Mian Xi,1,2 *Steven H. Lin3
1. Department of Radiation Oncology, Cancer Center, Sun Yat-Sen University, State Key Laboratory of Oncology, Guangzhou, China
2. Collaborative Innovation Centre for Cancer Medicine, Guangzhou, China
3. Department of Radiation Oncology, The University of Texas MD Anderson Cancer Center, Houston, Texas, USA
*Correspondence to firstname.lastname@example.org
Disclosure: Steven H. Lin has received research funding from Elekta, STCube Pharmaceuticals, Peregrine, and Roche/Genentech; has served as a consultant for AstraZeneca; and received honorarium from US Oncology and ProCure. Mian Xi declared no conflicts of interest.
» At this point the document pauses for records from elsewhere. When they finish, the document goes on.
(** * hup.io.plain: text-file helpers over file connectors

    A shallow embedding of [src/hup/io/plain.py] and [src/hup/io/abc.py].

    - Python [str] values are Rocq [string]s, read as sequences of code
      points below 256; [int] is [Z]; [List[str]] is [list string].
    - Exceptions and the mutable outside world (file system, stream
      objects) are threaded through a small state-and-error monad.
    - The connector and stream operations that [plain.py] calls but does
      not define are collected in the interface [FileIO]; [openx], [load],
      [save], [get_comment] and [get_content] are written once against it.
    - [hup.io.FileConnector] is not part of the sources at hand; a model of
      it over an explicit file system is given in [Module DiskModel]. *)

From stdpp Require Import base option list gmap strings.
From Stdlib Require Import ZArith Ascii String Lia.

Local Open Scope string_scope.
Local Open Scope list_scope.
Local Open Scope Z_scope.

(* stdpp blocks the unfolding of string concatenation; the strings of this
   file are computed with. *)
#[local] Arguments String.append !s1 s2 : simpl nomatch.

(** ** Python string primitives *)

Definition LF : ascii := "010"%char.
Definition CR : ascii := "013"%char.
Definition HASH : ascii := "#"%char.

(** [s + '\n'] *)
Definition ln (s : string) : string := s +:+ String LF "".

(** [str.isspace] on one code point below 256: TAB..CR, FS..US, SPACE,
    NEL (0x85) and NBSP (0xA0). *)
Definition py_isspace (c : ascii) : bool :=
  let n := N_of_ascii c in
  (((9 <=? n) && (n <=? 13)) || ((28 <=? n) && (n <=? 32))
   || (n =? 133) || (n =? 160))%N.

(** [c in chars] for a one-character [c]. *)
Fixpoint char_in (c : ascii) (chars : string) : bool :=
  match chars with
  | EmptyString => false
  | String d r => Ascii.eqb c d || char_in c r
  end.

(** [not s] for a string: true exactly on the empty string. *)
Definition str_falsy (s : string) : bool :=
  match s with EmptyString => true | String _ _ => false end.

(** Strip from the left every character satisfying [p]. *)
Fixpoint lstrip_by (p : ascii -> bool) (s : string) : string :=
  match s with
  | EmptyString => EmptyString
  | String c r => if p c then lstrip_by p r else s
  end.

(** Strip from the right every character satisfying [p]. *)
Fixpoint rstrip_by (p : ascii -> bool) (s : string) : string :=
  match s with
  | EmptyString => EmptyString
  | String c r =>
      match rstrip_by p r with
      | EmptyString => if p c then EmptyString else String c EmptyString
      | String _ _ as r' => String c r'
      end
  end.

(** [s.lstrip()], [s.rstrip()], [s.strip()], [s.rstrip(chars)] *)
Definition str_lstrip : string -> string := lstrip_by py_isspace.
Definition str_rstrip : string -> string := rstrip_by py_isspace.
Definition str_strip (s : string) : string := str_rstrip (str_lstrip s).
Definition str_rstrip_chars (chars : string) : string -> string :=
  rstrip_by (fun c => char_in c chars).

(** [s.startswith('#')] *)
Definition startswith_hash (s : string) : bool :=
  match s with
  | String c _ => Ascii.eqb c HASH
  | EmptyString => false
  end.

(** [s[1:]] *)
Definition slice_from_1 (s : string) : string :=
  match s with
  | String _ r => r
  | EmptyString => EmptyString
  end.

(** [''.join(parts)] *)
Fixpoint str_join (parts : list string) : string :=
  match parts with
  | [] => EmptyString
  | p :: ps => p +:+ str_join ps
  end.

(** [len(xs)] as a Python [int]. *)
Definition py_len {A} (xs : list A) : Z := Z.of_nat (List.length xs).

(** ** [for line in fh: ...] with [continue] and [break] *)

Inductive ctl (St : Type) : Type :=
  | Continue (s : St)
  | Break (s : St).
Arguments Continue {St} s.
Arguments Break {St} s.

(** Runs [body] over the lines an iterator yields.  Returns the final loop
    state and the number of lines fetched from the iterator (the line on
    which [break] fired has been fetched). *)
Fixpoint for_each {St : Type} (body : string -> St -> ctl St)
    (lines : list string) (s : St) : St * nat :=
  match lines with
  | [] => (s, 0%nat)
  | line :: rest =>
      match body line s with
      | Continue s' => let '(r, k) := for_each body rest s' in (r, S k)
      | Break s' => (s', 1%nat)
      end
  end.

(** Body of the loop of [get_comment] (plain.py, lines 135-141). *)
Definition get_comment_body (line : string) (lines : list string)
    : ctl (list string) :=
  let lstrip := str_lstrip line in
  if str_falsy (str_rstrip lstrip) then Continue lines
  else if negb (startswith_hash lstrip) then Break lines
  else Continue (lines ++ [str_lstrip (slice_from_1 lstrip)]).

(** What [get_comment] returns once the stream has yielded [fh]:
    [''.join(lines).rstrip()] (plain.py, line 142). *)
Definition get_comment_of (fh : list string) : string :=
  str_rstrip (str_join (fst (for_each get_comment_body fh []))).

(** Body of the loop of [get_content] (plain.py, lines 162-168); [lines] is
    the limit argument. *)
Definition get_content_body (lines : Z) (line : string)
    (content : list string) : ctl (list string) :=
  if negb (lines =? 0) && (py_len content >=? lines) then Break content
  else
    let strip := str_strip line in
    if str_falsy strip || startswith_hash strip then Continue content
    else Continue (content ++ [str_rstrip_chars (String CR (String LF "")) line]).

(** What [get_content] returns once the stream has yielded [fh]. *)
Definition get_content_of (fh : list string) (lines : Z) : list string :=
  fst (for_each (get_content_body lines) fh []).

(** ** Exceptions and the state-and-error monad *)

Inductive exn : Type :=
  | ResolutionError
  | OSError
  | ValueError (msg : string)
  | OtherError (name : string).

Inductive result (A : Type) : Type :=
  | Ok (a : A)
  | Raise (e : exn).
Arguments Ok {A} a.
Arguments Raise {A} e.

(** A computation over a mutable state [St]: it returns a value or raises,
    and in both cases leaves a new state behind. *)
Definition M (St A : Type) : Type := St -> result A * St.

Definition ret {St A} (a : A) : M St A := fun s => (Ok a, s).

Definition raise {St A} (e : exn) : M St A := fun s => (Raise e, s).

Definition bind {St A B} (m : M St A) (k : A -> M St B) : M St B :=
  fun s =>
    match m s with
    | (Ok a, s') => k a s'
    | (Raise e, s') => (Raise e, s')
    end.

(** [try: m  finally: fin].  The clean-up runs on every exit of [m]; an
    exception of the clean-up replaces the outcome of [m]. *)
Definition try_finally {St A} (m : M St A) (fin : M St unit) : M St A :=
  fun s =>
    let '(r, s1) := m s in
    match fin s1 with
    | (Ok _, s2) => (r, s2)
    | (Raise e, s2) => (Raise e, s2)
    end.

Declare Scope io_scope.
Delimit Scope io_scope with io.
Notation "x <- m ;; k" := (bind m (fun x => k))
  (at level 100, m at next level, right associativity) : io_scope.
Notation "m ;;; k" := (bind m (fun _ => k))
  (at level 100, right associativity) : io_scope.
Local Open Scope io_scope.

(** ** The connector and stream operations used by [plain.py]

    [plain.py] imports [FileConnector] from [hup.io] and works on whatever
    stream the connector's [open] returns.  The operations it calls are the
    fields below; every function of [plain.py] is written against them. *)

Class FileIO : Type := {
  World : Type;
  FileRef : Type;
  Conn : Type;
  Handle : Type;
  (** [FileConnector(file)] *)
  FileConnector : FileRef -> M World Conn;
  (** [cman.open(mode=mode)] *)
  cman_open : Conn -> string -> M World Handle;
  (** [cman.close()]; a connector's close reports no failure (spec 4.1) *)
  cman_close : Conn -> World -> World;
  (** [isinstance(fh, io.TextIOBase)] *)
  is_TextIOBase : Handle -> bool;
  (** [fh.read()] *)
  fh_read : Handle -> M World string;
  (** [fh.write(text)], the number of characters written *)
  fh_write : Handle -> string -> M World Z;
  (** the lines [for line in fh] yields from the current position when
      the stream can be read to its end, or the exception raised when the
      first line is fetched (a closed stream, a stream not open for
      reading); a stream that fails after it has yielded lines is not
      described *)
  fh_lines : Handle -> World -> result (list string);
  (** the stream after [k] lines have been fetched from it *)
  fh_advance : Handle -> nat -> World -> World;
}.

Section Plain.
Context `{IO : FileIO}.

(** What [openx] does to its connector, in order. *)
Inductive call : Type :=
  | CallOpen (cman : Conn) (mode : string)
  | CallClose (cman : Conn)
  | Yield (fh : Handle).

(** The state [openx] runs in: the world, and the calls made so far. *)
Definition Traced : Type := World * list call.

Definition lift {A} (m : M World A) : M Traced A :=
  fun '(w, t) => let '(r, w') := m w in (r, (w', t)).

Definition log (c : call) : M Traced unit :=
  fun '(w, t) => (Ok tt, (w, t ++ [c])).

Definition do_open (cman : Conn) (mode : string) : M Traced Handle :=
  log (CallOpen cman mode) ;;; lift (cman_open cman mode).

Definition do_close (cman : Conn) : M Traced unit :=
  log (CallClose cman) ;;; lift (fun w => (Ok tt, cman_close cman w)).

(** [mode] after lines 75-76: ['t'] is appended unless already there. *)
Definition text_mode (mode : string) : string :=
  if negb (char_in "t" mode) then mode +:+ "t" else mode.

(** The error of line 80. *)
Definition not_text : exn :=
  ValueError "the opened stream is not a valid text file".

(** [with openx(file, mode) as fh: body] (plain.py, lines 43-85).  [body]
    is the code of the [with] block; it sees the yielded handle and the
    world, not the connector. *)
Definition openx {A} (file : FileRef) (mode : string)
    (body : Handle -> M World A) : M Traced A :=
  cman <- lift (FileConnector file) ;;
  let mode := text_mode mode in
  fh <- do_open cman mode ;;
  if negb (is_TextIOBase fh) then
    do_close cman ;;;
    raise not_text
  else
    try_finally (log (Yield fh) ;;; lift (body fh)) (do_close cman).

(** [load] (plain.py, lines 87-102) *)
Definition load (file : FileRef) : M Traced string :=
  openx file "r" (fun fh => fh_read fh).

(** [save] (plain.py, lines 104-117) *)
Definition save (text : string) (file : FileRef) : M Traced unit :=
  openx file "w" (fun fh => fh_write fh text ;;; ret tt).

(** [for line in fh: body] inside a [with] block, for a stream that
    fails on the first fetch or not at all. *)
Definition for_lines {St} (fh : Handle) (body : string -> St -> ctl St)
    (s0 : St) : M World St :=
  fun w =>
    match fh_lines fh w with
    | Raise e => (Raise e, w)
    | Ok ls => let '(s, k) := for_each body ls s0 in (Ok s, fh_advance fh k w)
    end.

(** [get_comment] (plain.py, lines 119-142) *)
Definition get_comment (file : FileRef) : M Traced string :=
  lines <- openx file "r" (fun fh => for_lines fh get_comment_body []) ;;
  ret (str_rstrip (str_join lines)).

(** [get_content] (plain.py, lines 144-169) *)
Definition get_content (file : FileRef) (lines : Z) : M Traced (list string) :=
  openx file "r" (fun fh => for_lines fh (get_content_body lines) []).

(** The reference [file] opens, in reading mode, to a text stream that
    yields the lines [ls]. *)
Definition opens_to_lines (file : FileRef) (w : World) (ls : list string)
    : Prop :=
  exists cman w1 fh w2,
    FileConnector file w = (Ok cman, w1)
    /\ cman_open cman "rt" w1 = (Ok fh, w2)
    /\ is_TextIOBase fh = true
    /\ fh_lines fh w2 = Ok ls.

End Plain.

(** ** [hup.io.abc.Connector] (abc.py, lines 34-48)

    The abstract base class declares two abstract members: the property
    [name] and the method [open].  Python refuses to instantiate a subclass
    as long as one of them is not overridden. *)

Inductive member_kind : Type :=
  | AbstractProperty
  | AbstractMethod.

Definition Connector : list (string * member_kind) :=
  [("name", AbstractProperty); ("open", AbstractMethod)].

(** [Connector.__abstractmethods__] *)
Definition abstractmethods (cls : list (string * member_kind)) : list string :=
  map fst cls.

(** A subclass of [Connector], given by the attributes its body defines,
    can be instantiated when it overrides every abstract member. *)
Definition instantiable (defined : list string) : bool :=
  forallb (fun m => bool_decide (m ∈ defined)) (abstractmethods Connector).

(** [hasattr(obj, attr)] for an instance of such a subclass: the attribute
    is defined by the subclass or declared by [Connector]. *)
Definition provides (defined : list string) (attr : string) : bool :=
  bool_decide (attr ∈ defined ++ abstractmethods Connector).

(** ** A file system with text streams, and [FileConnector] over it

    An instance of [FileIO].  Files hold characters (the platform encoding
    is taken to store every character and give it back); text streams
    translate newlines the way Python's text mode does by default; a
    stream opened for writing keeps what is written until it is closed.
    Of the mode characters only ['r'], ['w'] and ['t'] are understood, the
    ones [openx] documents. *)

Module DiskModel.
Received: 29.06.17 Accepted: 18.09.17
Citation: EMJ Oncol. 2017;5:78-84.
18F-fluorodeoxyglucose positron emission tomography (FDG-PET) is widely used for cancer staging before treatment and detection of recurrence during post-treatment surveillance. It is increasingly being recognised that tumour FDG uptake values may not only be prognostic, but could have predictive value to assess for treatment response during and after neoadjuvant therapy in oesophageal cancer (OC). This review focusses on the available evidence concerning the prognostic or predictive role of FDG-PET and evaluates the potential value of FDG-PET in guiding treatment decisions in OC. The correlation between pretreatment maximum standardised uptake value (SUVmax) and prognosis has been demonstrated by multiple studies, although the results are inconsistent and sometimes conflicting. With regard to the predictive value for FDG-PET, post-SUVmax after neoadjuvant chemotherapy appears to hold better promise compared to chemoradiotherapy due to the confounding effect of radiation oesophagitis. Since a number of studies have demonstrated that FDG-PET can discriminate responders from non-responders to induction chemotherapy, the predictive value of FDG-PET imaging was evaluated prospectively and the initial results of CALGB 80803 suggested that changing chemotherapy regimen based on FDGPET response to induction chemotherapy may improve pathologic complete response rate in PET nonresponders when an alternative chemotherapy is used. Furthermore, additional research has suggested that FDG-PET response after induction chemotherapy or neoadjuvant chemotherapy may enrich a patient subset who may potentially avoid subsequent surgery after chemoradiotherapy. However, the majority of reports published on FDG-PET in OC are limited to small, retrospective, and single-institutional studies. Therefore, much of the current evidence-to-date is still hypothesis-generating and would require vigorous validation before FDG-PET could become part of routine clinical practice to direct treatment decisions.